Panelists: Digital tools expand learning opportunities


Access to digital learning opportunities is critical for U.S. students' success, panelists said.
Access to digital learning opportunities is critical for U.S. students' success, panelists said.

The nation’s director of education technology called on schools to replace textbooks with mobile learning devices, and the head of the Federal Communications Commission said his agency would be voting this week on whether to lift some restrictions on the use of federal e-Rate funds to help deliver broadband access to more students, during a Sept. 21 panel discussion about the implications of digital-age learning.

Investments in broadband access and mobile learning devices are essential to helping students learn the skills they’ll need to compete on a global scale, said panelists during “Back to School: Learning and Growing in a Digital Age,” hosted by Common Sense Media, the Children’s Partnership, PBS Kids, and the University of Southern California’s Annenberg Center on Communication Leadership and Policy.

“In some ways, this country is in a serious crisis when it comes to education and the underinvestment in our kids over the last 30 years,” said Jim Steyer, CEO and founder of Common Sense Media, during his opening remarks.

“We may not have classrooms of the 21st century, but we clearly have technology of the 21st century,” he added, referencing the “warp speed-like” changes in media and technology that enable today’s students to stay constantly connected to the internet and social media.

“Whether we like it or not, [these changes are] starting to affect the schools and classrooms that all of us care about so deeply,” Steyer said, calling this phenomenon “both a crisis and an opportunity” for U.S. education.

Three imperatives face U.S. education today, Steyer said: Every child should be digitally literate before graduating from high school, all parents must be informed about their children’s digital media lives, and every classroom needs to be a 21st-century learning environment.

Technology is making a major difference in the lives of U.S. students every day, said FCC Chairman Julius Genachowski.
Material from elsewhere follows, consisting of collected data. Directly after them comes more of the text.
(* ===== verification/Lease.v ===== *)
(** * Leases on the keys of a bucket

    What the stable-ID claimer and the leader election share: a key is held by
    the process whose entry is current, for as long as that entry is younger
    than a lease. A discipline on the messages of the stream, the invariant of
    the systems that follow it, and its consequence: two processes do not hold
    one key within the lease. *)
From S2P Require Import Prelude Nats KV.

(** ** Holding a key *)

(** Process [i] wrote the entry of [k] at revision [r]. *)
Definition claims (v : view) (i : nat) (k : string) (r : Z) (m : msg) : Prop :=
  m ∈ log v /\ m_rev m = r /\ m_key m = k /\ m_by m = Some i /\ is_put m = true.

Lemma claims_later v v' i k r m : later v v' -> claims v i k r m -> claims v' i k r m.
Proof. intros [(l & E & _) _] (Hm & R). split; [|done]. rewrite E. set_solver. Qed.

Lemma appended_claims me v k s r v' :
  appended me v k (Put s) r v' -> claims v' me k r (mkMsg r k (now v') (Put s) (Some me)).
Proof. intros (E & _). split_and!; [|done..]. rewrite E. set_solver. Qed.

(** The entry of the writer of [m], no older than [m], was deleted while it was
    current. *)
Definition revoked (l : list msg) (m : msg) : Prop :=
  exists l1 d l2 m0, l = l1 ++ d :: l2 /\ m ∈ l1 /\ m_key d = m_key m /\ m_body d = Del /\
    live l1 (m_key m) = Some m0 /\ m_by m0 = m_by m /\ (m_time m <= m_time m0)%Z.

Lemma revoked_app l l' m : revoked l m -> revoked (l ++ l') m.
Proof.
  intros (l1 & d & l2 & m0 & -> & R). exists l1, d, (l2 ++ l'), m0. by rewrite <-app_assoc.
Qed.

(** The lease discipline: an entry is only replaced by another process, and only
    expires, when it is older than [lease]. *)
Definition respects_lease (lease : Z) (l : list msg) (m : msg) : Prop :=
  match m_body m with
  | Put _ => forall m0, live l (m_key m) = Some m0 -> m_by m0 <> m_by m -> (m_time m0 + lease <= m_time m)%Z
  | Expired => forall m0, live l (m_key m) = Some m0 -> (m_time m0 + lease <= m_time m)%Z
  | Del => True
  end.

(** ** Disciplined streams *)

Section stream.
Context (good : list msg -> msg -> Prop).

(** Messages of processes have fresh positive revisions; the server only
    removes entries; time does not go back; every message is [good] where it
    was appended. *)
Definition numbered (l : list msg) (m : msg) : Prop :=
  match m_by m with
  | Some _ => (0 < m_rev m)%Z /\ Forall (λ m0, m_rev m0 < m_rev m)%Z l /\ m_body m <> Expired
  | None => m_rev m = 0%Z /\ m_body m = Expired
  end.

Inductive stream : list msg -> Prop :=
| stream_nil : stream []
| stream_snoc l m :
    stream l -> numbered l m -> Forall (λ m0, m_time m0 <= m_time m)%Z l -> good l m -> stream (l ++ [m]).

Lemma stream_app l1 l2 : stream (l1 ++ l2) -> stream l1.
Proof.
  induction l2 as [|m l2 IH] using rev_ind; [by rewrite app_nil_r|]. rewrite app_assoc. intros S. apply IH.
  inversion S as [E|l m' S' ? ? ? E]; [by destruct ((l1 ++ l2) ++ [m]) eqn:E'; [destruct (l1 ++ l2)|]|].
  by apply app_inj_2 in E as [-> _].
Qed.

Lemma stream_last l m :
  stream (l ++ [m]) -> numbered l m /\ Forall (λ m0, m_time m0 <= m_time m)%Z l /\ good l m.
Proof.
  intros S. inversion S as [E|l' m' S' ? ? ? E]; [by destruct l|]. by apply app_inj_2 in E as [-> [= ->]].
Qed.

(** What held of a message when it was appended. *)
Lemma stream_at l1 m l2 :
  stream (l1 ++ m :: l2) -> numbered l1 m /\ Forall (λ m0, m_time m0 <= m_time m)%Z l1 /\ good l1 m.
Proof. intros S. apply stream_last, (stream_app _ l2). by rewrite <-app_assoc. Qed.

Lemma stream_pos l m i : stream l -> m ∈ l -> m_by m = Some i -> (0 < m_rev m)%Z.
Proof.
  intros S (l1 & l2 & ->)%list_elem_of_split B. destruct (stream_at _ _ _ S) as (N & _).
  unfold numbered in N. rewrite B in N. by apply N.
Qed.

Lemma stream_rev_unique l m1 m2 :
  stream l -> m1 ∈ l -> m2 ∈ l -> m_rev m1 = m_rev m2 -> (0 < m_rev m1)%Z -> m1 = m2.
Proof.
  induction 1 as [|l m S IH N _ _]; [set_solver|]. rewrite !elem_of_app, !list_elem_of_singleton.
  unfold numbered in N.
  destruct (m_by m); [destruct N as (_ & F & _); rewrite Forall_forall in F|destruct N as [N _]];
    intros [H1| ->] [H2| ->] E P; auto; try lia; exfalso;
    [apply F in H1|apply F in H2]; lia.
Qed.

(** A conditional write that succeeds at a positive revision follows the message
    with that revision. *)
Lemma stream_last_rev l k m :
  stream l -> m ∈ l -> (0 < m_rev m)%Z -> last_rev l k = m_rev m -> last_msg l k = Some m.
Proof.
  intros S Hm P R. unfold last_rev in R. destruct (last_msg l k) as [m'|] eqn:E; [|lia].
  destruct (last_msg_elem _ _ _ E) as [Hm' _]. f_equal.
  assert (m_rev m' = m_rev m) as R' by (destruct (m_body m'); [done..|lia]).
  apply (stream_rev_unique l); [done..|lia].
Qed.

(** Messages of processes in the order of their revisions. *)
Lemma stream_order l1 m l2 m' :
  stream (l1 ++ m :: l2) -> m' ∈ l1 ++ m :: l2 -> (0 < m_rev m)%Z -> (m_rev m <= m_rev m')%Z -> m' ∈ m :: l2.
Proof.
  intros S H P R. apply elem_of_app in H as [H|H]; [|done]. exfalso.
  destruct (stream_at _ _ _ S) as (N & _). unfold numbered in N. destruct (m_by m); [|lia].
  destruct N as (_ & F & _). rewrite Forall_forall in F. apply F in H. lia.
Qed.

(** ** The invariant of a bucket *)

Definition bucket_ok (v : view) : Prop := stream (log v) /\ Forall (λ m, m_time m <= now v)%Z (log v).

Lemma bucket_same v v' : bucket_ok v -> log v' = log v -> (now v <= now v')%Z -> bucket_ok v'.
Proof.
  intros [S T] E Ht. split; rewrite E; [done|]. eapply Forall_impl; [exact T|]. intros m Hm. simpl in *. lia.
Qed.

Lemma bucket_snoc v v' m :
  bucket_ok v -> (now v <= now v')%Z -> log v' = log v ++ [m] -> m_time m = now v' ->
  numbered (log v) m -> good (log v) m -> bucket_ok v'.
Proof.
  intros [S T] Ht E Et N G.
  assert (Forall (λ m0, m_time m0 <= now v')%Z (log v)) as T'.
  { eapply Forall_impl; [exact T|]. intros m0 Hm. simpl in *. lia. }
  split; rewrite E; [constructor; rewrite ?Et; done|]. rewrite Forall_app, Forall_singleton. split; [done|lia].
Qed.

Lemma bucket_write {A} me pre k b (rev : A -> Z -> Prop) v x v' :
  bucket_ok v -> (now v <= now v')%Z -> b <> Expired -> write_spec me pre k b rev v x v' ->
  (pre -> forall r, good (log v) (mkMsg r k (now v') b (Some me))) -> bucket_ok v'.
Proof.
  intros I Ht Nb W G.
  assert (forall r, pre -> appended me v k b r v' -> bucket_ok v') as App.
  { intros r P (E & Pr & R). eapply bucket_snoc; [done..| |by apply G]. by split_and!. }
  destruct x as [a|e]; simpl in W.
  - destruct W as (r & P & _ & Ap). by eapply App.
  - destruct W as [[E _]|(_ & P & r & Ap)]; [by eapply bucket_same|by eapply App].
Qed.

Lemma bucket_expires ttl v v' :
  (forall l m0 t, live l (m_key m0) = Some m0 -> (exists d, ttl = Some d /\ m_time m0 + d <= t)%Z ->
     good l (mkMsg 0 (m_key m0) t Expired None)) ->
  expires ttl v v' -> bucket_ok v -> bucket_ok v'.
Proof.
  intros G (d & m & Ed & L & Ht & Old & _ & E) I. eapply bucket_snoc; [done..|].
  apply G; [done|]. by exists d.
Qed.

(** ** Exclusion *)

Lemma claims_pos v i k r m : bucket_ok v -> claims v i k r m -> (0 < r)%Z.
Proof. intros [S _] (Hm & <- & _ & B & _). by eapply stream_pos. Qed.

Section exclusive.
Context (lease : Z) (good_lease : forall l m, good l m -> respects_lease lease l m).

(** An entry stays with its process, or its lease has run out, or it was deleted. *)
Lemma entry_kept l k i m :
  stream l -> m ∈ l -> m_key m = k -> m_by m = Some i -> is_put m = true ->
  (exists m', live l k = Some m' /\ m_by m' = Some i /\ (m_time m <= m_time m')%Z) \/
  (exists m', m' ∈ l /\ (m_time m + lease <= m_time m')%Z) \/ revoked l m.
Proof using good_lease.
  induction 1 as [|l m' S IH N T G%good_lease]; [set_solver|].
  rewrite elem_of_app, list_elem_of_singleton. intros Hm K B P. rewrite live_snoc.
  destruct Hm as [Hm| ->].
  2: { left. exists m'. rewrite decide_True by done. unfold is_put in P. by destruct (m_body m'). }
  destruct (IH Hm K B P) as [(m0 & L & B0 & T0)|[(m0 & Hm0 & T0)|R]].
  2: { right. left. exists m0. set_solver. }
  2: { right. right. by apply revoked_app. }
  case_decide as E; [|left; by exists m0]. unfold respects_lease in G. rewrite E in G.
  destruct (m_body m') as [s| |] eqn:Eb.
  - destruct (decide (m_by m' = Some i)) as [Bi|Bi].
    + left. exists m'. split_and!; [done..|]. rewrite Forall_forall in T. by apply T.
    + right. left. exists m'. split; [set_solver|]. apply G in L; [lia|congruence].
  - right. right. exists l, m', [], m0. rewrite K, B. by split_and!.
  - right. left. exists m'. split; [set_solver|]. apply G in L. lia.
Qed.

(** Of two entries of different processes, the later one was written when the
    lease of the earlier had run out, or after it was deleted. *)
Lemma entries_exclusive l k i j m1 m2 :
  stream l -> i <> j -> m1 ∈ l -> m_key m1 = k -> m_by m1 = Some i -> is_put m1 = true ->
  m2 ∈ l -> m_key m2 = k -> m_by m2 = Some j -> is_put m2 = true -> (m_rev m1 <= m_rev m2)%Z ->
  (m_time m1 + lease <= m_time m2)%Z \/ revoked l m1.
Proof using good_lease.
  intros S N H1 K1 B1 P1 H2 K2 B2 P2 R.
  apply list_elem_of_split in H2 as (l1 & l2 & ->). destruct (stream_at _ _ _ S) as (Nm & T & G).
  unfold numbered in Nm. rewrite B2 in Nm. destruct Nm as (_ & F & _).
  assert (m1 ∈ l1) as H1'.
  { apply elem_of_app in H1 as [?|H1]; [done|exfalso]. apply elem_of_cons in H1 as [->|H1]; [congruence|].
    apply list_elem_of_split in H1 as (l3 & l4 & ->).
    assert (stream ((l1 ++ m2 :: l3) ++ m1 :: l4)) as S' by by rewrite <-app_assoc.
    destruct (stream_at _ _ _ S') as (Nm & _). unfold numbered in Nm. rewrite B1 in Nm.
    destruct Nm as (_ & F' & _). rewrite Forall_app, Forall_cons in F'. lia. }
  destruct (entry_kept l1 k i m1) as [(m' & L & B' & T')|[(m' & H' & T')|Rv]]; try done.
  - by eapply stream_app.
  - left. apply good_lease in G. unfold respects_lease, is_put in *. destruct (m_body m2); try done.
    rewrite K2 in G. apply G in L; [lia|congruence].
  - left. rewrite Forall_forall in T. apply T in H'. lia.
  - right. by apply revoked_app.
Qed.
End exclusive.

End stream.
Children use multiple digital media devices to consume 11 hours of content a day, and teenagers send an average of one text message every 10 minutes while they are awake.

“It is striking how much technology is a part of kids’ lives today,” Genachowski said.

And while parents and teachers must find practical strategies to mitigate the risks of new technologies, including safeguarding students’ online privacy and security, “the opportunities of new communications technologies for our kids far exceed the risks,” he said. “The risks are real, but the opportunities are even larger.”

To that effect, the FCC launched Parents’ Place, a portal with information on how parents and caregivers can help keep children safe when using technology and the internet.

“Technology can, and must, be a key part of the solution to the problems that technology creates,” Genachowski said.

Major changes in store for the e-Rate

Access to broadband service creates countless opportunities for innovation and workforce development, Genachowski said, adding: “We fail our students if we don’t teach them basic [digital literacy] skills.”

That’s why the federal e-Rate program is so important, he said, noting that his agency plans to vote on Sept. 23 to make much-needed changes that will bring about a “major modernization” of the e-Rate.